**BRIEF**
Copy exactly the lines from the start of the data below through the one that carries "Lemma parse_flow_sample_octets v", and only those.

Dataset entries
++++++
Ltac sample_fields v f :=
  intros Hwf; destruct v; unfold array, array_wf in *; cbn -[fits_u sample_header_wf] in *; ands;
  rewrite <- !app_assoc, (parse_sample_header_octets f) by done;
  repeat (first [field_step | rewrite parse_drop_reason by done]; cbv beta iota);
  first [rewrite parse_flow_records by done | rewrite parse_counter_records by done]; done.

Lemma parse_flow_sample_octets v rest :
  flow_sample_wf v -> parse_flow_sample (flow_sample_octets v ++ rest) = Ok (rest, v).
Proof. unfold flow_sample_wf, flow_sample_octets, parse_flow_sample. sample_fields v SampleFormat.Flow. Qed.

Lemma parse_counter_sample_octets f v rest :
  counter_sample_wf f v -> parse_counter_sample (counter_sample_octets v ++ rest) = Ok (rest, v).
Proof. unfold counter_sample_wf, counter_sample_octets, parse_counter_sample. sample_fields v f. Qed.

Lemma parse_expanded_flow_sample_octets v rest :
  expanded_flow_sample_wf v ->
  parse_expanded_flow_sample (expanded_flow_sample_octets v ++ rest) = Ok (rest, v).
Proof.
  unfold expanded_flow_sample_wf, expanded_flow_sample_octets, parse_expanded_flow_sample.
  sample_fields v SampleFormat.ExpandedFlow.
Qed.

Lemma parse_drop_sample_octets v rest :
  drop_sample_wf v -> parse_drop_sample (drop_sample_octets v ++ rest) = Ok (rest, v).
Proof.
  intros (Hh & H1 & H2 & H3 & H4 & H5 & H6 & H7). unfold drop_sample_octets, parse_drop_sample, array.
  rewrite <- !app_assoc, (parse_sample_header_octets SampleFormat.Drop) by exact Hh.
  rewrite !be_u32_app by assumption. rewrite (parse_drop_reason _ _ H4 H5).
  rewrite be_u32_app by assumption. rewrite parse_flow_records by assumption. by destruct v.
Qed.

(** ** Framing *)

(** A sample as it is framed: a format, a length, and that many octets. *)
Definition frame_octets (f : Z * bytes) : bytes := be_bytes 4 f.1 ++ be_bytes 4 (zlen f.2) ++ f.2.

Definition frame_wf (f : Z * bytes) : Prop := fits_u 32 f.1 /\ fits_u 32 (zlen f.2).

(** What a framed sample is read as: by the parser of its format, or else as
    its octets. *)
Definition sample_reading (f : Z * bytes) : Sample :=
  let sample := frame_octets f in
  match SampleFormat.try_from f.1 with
  | None => Sample.Unknown f.2
  | Some SampleFormat.Flow =>
      match parse_flow_sample sample with Ok (_, v) => Sample.Flow v | Err _ => Sample.Unknown f.2 end
  | Some SampleFormat.Counter =>
      match parse_counter_sample sample with Ok (_, v) => Sample.Counter v | Err _ => Sample.Unknown f.2 end
  | Some SampleFormat.ExpandedFlow =>
      match parse_expanded_flow_sample sample with
      | Ok (_, v) => Sample.ExpandedFlow v
      | Err _ => Sample.Unknown f.2
      end
  | Some SampleFormat.ExpandedCounter =>
      match parse_counter_sample sample with
      | Ok (_, v) => Sample.ExpandedCounter v
      | Err _ => Sample.Unknown f.2
      end
  | Some SampleFormat.Drop =>
      match parse_drop_sample sample with Ok (_, v) => Sample.Drop v | Err _ => Sample.Unknown f.2 end
  end.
++++++
**RESPONSE BELOW**
Ltac sample_fields v f :=
  intros Hwf; destruct v; unfold array, array_wf in *; cbn -[fits_u sample_header_wf] in *; ands;
  rewrite <- !app_assoc, (parse_sample_header_octets f) by done;
  repeat (first [field_step | rewrite parse_drop_reason by done]; cbv beta iota);
  first [rewrite parse_flow_records by done | rewrite parse_counter_records by done]; done.

Lemma parse_flow_sample_octets v rest :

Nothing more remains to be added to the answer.